なぜこれが実現できるか? と言えば、個々のコアが「Armコアより小さく、Xeonより高速に動作するから」であるが、その理由の1つが「Out-of-Order execution with Compiler」というあたりに、Itaniumと同じ匂いを感じてしまう。
ちなみに設計は一切カスタム設計はなく、TSMCのStandard CellとSRAMで構成され、配置配線もEDAによる自動配線で設計しており、それでダイサイズは290mm2というから、かなりコアそのものは小さいということになる。
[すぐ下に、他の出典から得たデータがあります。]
(** How the walk over the tokens ends: [Return v] when a turn returns [v],
    [Continue] with the last counters when the tokens run out. *)
Fixpoint walk_flow (tokens : list token) (qpos result ref_result : Z) : flow :=
  match tokens with
  | [] => Continue result ref_result
  | (length, op) :: tokens' =>
      match step qpos length op result ref_result with
      | Continue result' ref_result' =>
          walk_flow tokens' qpos result' ref_result'
      | Return v => Return v
      end
  end.

(** [extended gs gs']: [gs'] has the groups of [gs], the last of them
    possibly longer, and possibly more groups after it. *)
Inductive extended {A : Type}
  : list (bool * list A) -> list (bool * list A) -> Prop :=
| extended_last k g x rest : extended [(k, g)] ((k, (g ++ x)%list) :: rest)
| extended_cons a gs gs' : extended gs gs' -> extended (a :: gs) (a :: gs').

(** A reference file of two lines and a query file of two lines, for the
    instances below. *)
Definition ref_ex : list string :=
  ["A" ++ String "009" ("chr1" ++ String "009" ("100" ++ String "009"
     ("8M" ++ String "010" "")));
   "B" ++ String "009" ("chr2" ++ String "009" ("7" ++ String "009"
     ("5M" ++ String "010" "")))]%string.

Definition query_ex : list string :=
  ["B 2" ++ String "010" ""; "A 1" ++ String "010" ""]%string.

Definition out_ex : list string :=
  ["B" ++ String "009" ("2" ++ String "009" ("chr2" ++ String "009"
     ("9" ++ String "010" "")));
   "A" ++ String "009" ("1" ++ String "009" ("chr1" ++ String "009"
     ("101" ++ String "010" "")))]%string.

(** * Properties of the walk *)

(** ** The loop body *)

Lemma step_frozen qpos length op result ref_result :
  qpos <= result ->
  step qpos length op result ref_result = Continue result ref_result.
Proof.
  intros Hge. unfold step.
  destruct (Z.ltb_spec result qpos) as [Hlt | _]; [lia | reflexivity].
Qed.

Lemma step_zero_length qpos op result ref_result :
  step qpos 0 op result ref_result = Continue result ref_result.
Proof.
  unfold step. rewrite !Z.add_0_r.
  destruct (Z.ltb_spec result qpos) as [Hlt | _]; [| reflexivity].
  destruct (Z.leb_spec result qpos) as [_ | Hgt]; [| lia].
  cbn zeta. destruct (op_in op q_consume), (op_in op ref_consume); reflexivity.
Qed.

Lemma step_no_consume qpos length op result ref_result :
  op_in op q_consume = false ->
  op_in op ref_consume = false ->
  step qpos length op result ref_result = Continue result ref_result.
Proof.
  intros Hq Hr. unfold step. rewrite Hq, Hr. cbn.
  destruct (result <? qpos); [| reflexivity].
  destruct (result + length <=? qpos); reflexivity.
Qed.

(** A turn never lowers [ref_result] when the length is not negative. *)
Lemma step_ref_le qpos length op result ref_result :
  0 <= length ->
  match step qpos length op result ref_result with
  | Continue _ ref_result' => ref_result <= ref_result'
  | Return v => ref_result <= v
  end.
Proof.
  intros Hlen. unfold step.
  destruct (Z.ltb_spec result qpos) as [Hlt | _]; [| lia].
  destruct (result + length <=? qpos).
  - cbn zeta. destruct (op_in op ref_consume); lia.
  - destruct (op_in op q_consume && op_in op ref_consume); [lia |].
    destruct (op_in op ref_consume); lia.
Qed.

(** ** The walk over tokens *)

Lemma walk_frozen tokens qpos result ref_result :
  qpos <= result -> walk tokens qpos result ref_result = ref_result.
Proof.
  intros Hge. induction tokens as [| [length op] tokens IH]; [reflexivity |].
  cbn. rewrite step_frozen by exact Hge. exact IH.
Qed.

Lemma walk_ref_le tokens qpos :
  Forall (fun t : token => 0 <= fst t) tokens ->
  forall result ref_result,
    ref_result <= walk tokens qpos result ref_result.
Proof.
  induction 1 as [| [length op] tokens Hlen _ IH]; intros result ref_result.
  - cbn. lia.
  - cbn. cbn in Hlen.
    pose proof (step_ref_le qpos length op result ref_result Hlen) as Hs.
    destruct (step qpos length op result ref_result) as [result' ref' | v].
    + specialize (IH result' ref'). lia.
    + exact Hs.
Qed.

Lemma ref_trace_le tokens qpos :
  Forall (fun t : token => 0 <= fst t) tokens ->
  forall bound result ref_result,
    bound <= ref_result ->
    Forall (fun r => bound <= r) (ref_trace tokens qpos result ref_result).
Proof.
  induction 1 as [| [length op] tokens Hlen _ IH];
    intros bound result ref_result Hb; cbn.
  - constructor.
  - cbn in Hlen.
    pose proof (step_ref_le qpos length op result ref_result Hlen) as Hs.
    destruct (step qpos length op result ref_result) as [result' ref' | v].
    + constructor; [lia |]. apply IH. lia.
    + constructor; [lia | constructor].
Qed.

Lemma last_nonempty_default {A : Type} (l : list A) (x d d' : A) :
  List.last (x :: l) d = List.last (x :: l) d'.
Proof.
  revert x. induction l as [| y l IH]; intros x; [reflexivity |].
  change (List.last (y :: l) d = List.last (y :: l) d'). apply IH.
Qed.

(** The value the walk returns is the last entry of its trace. *)
Lemma walk_last_trace tokens qpos : forall result ref_result,
  walk tokens qpos result ref_result
  = List.last (ref_trace tokens qpos result ref_result) ref_result.
Proof.
  induction tokens as [| [length op] tokens IH]; intros result ref_result.
  - reflexivity.
  - cbn [walk ref_trace].
    destruct (step qpos length op result ref_result) as [result' ref' | v].
    + rewrite IH.
      destruct (ref_trace tokens qpos result' ref') as [| r rs] eqn:E.
      * reflexivity.
      * change (List.last (r :: rs) ref' = List.last (r :: rs) ref_result).
        apply last_nonempty_default.
    + reflexivity.
Qed.

(** A token that leaves both counters as they are can be dropped. *)
Lemma walk_skip qpos length op post :
  (forall result ref_result,
      step qpos length op result ref_result = Continue result ref_result) ->
  forall pre result ref_result,
    walk (pre ++ (length, op) :: post) qpos result ref_result
    = walk (pre ++ post) qpos result ref_result.
Proof.
  intros Hskip pre.
  induction pre as [| [l o] pre IH]; intros result ref_result; cbn.
  - rewrite Hskip. reflexivity.
  - destruct (step qpos l o result ref_result); [apply IH | reflexivity].
Qed.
そのコアの命令セットが下の画像だ。最大4命令をバンドルできる、というあたりでVLIWであることは確定である。内部ではさらにこれをmicro-opに変換するようで、最大8 micro-opsのVLIWということになる。
もっとも命令そのもので言えば、演算はMAC×2で、あとはLoad/Store/Compare/Branchなどが占めていることを考えると、そんなに極端に演算処理に振っているわけでもない。Prodigyではこの1~4命令をまとめた物をBundleと称しているが、1命令がおよそ1.72 micro-op相当、1 Bundleが2.6 micro-op相当なので、VLIWといっても無理やりにIPCを引き上げている感じはしない。
このあたりはむしろ堅実な設計という気はするのだが、それをすべてぶち壊している感じがするのが“Out-of-order execution in software”である。コンパイラ屋さんが憤死しそうな話ではあるが、要するに
- VLIW方式なのでデコードが非常にシンプルであり、余分な動作が入らない
- 命令実行はハードウェア的にはIn-Orderなので、処理コストのかかるDispatcherやSchedulerが不要になる
In-Orderがゆえに通常問題になる、データ待ちによるPipeline Stallなどは、コンパイラの側で対応するので(←これがわりと無茶)、ハードウェア的に余分な機構を用意せずに高効率で実行できる。
ということで、Armに比べてもはるかに小さい回路サイズで実現が可能であり、回路サイズが小さいということは動作周波数を上げやすいということになる。とりあえずコンパイラ屋さんの苦悩を無視すれば、これは理解できる方針である。そのコンパイラがしばしば仇になることが多いのがVLIWの歴史でもあるのだが。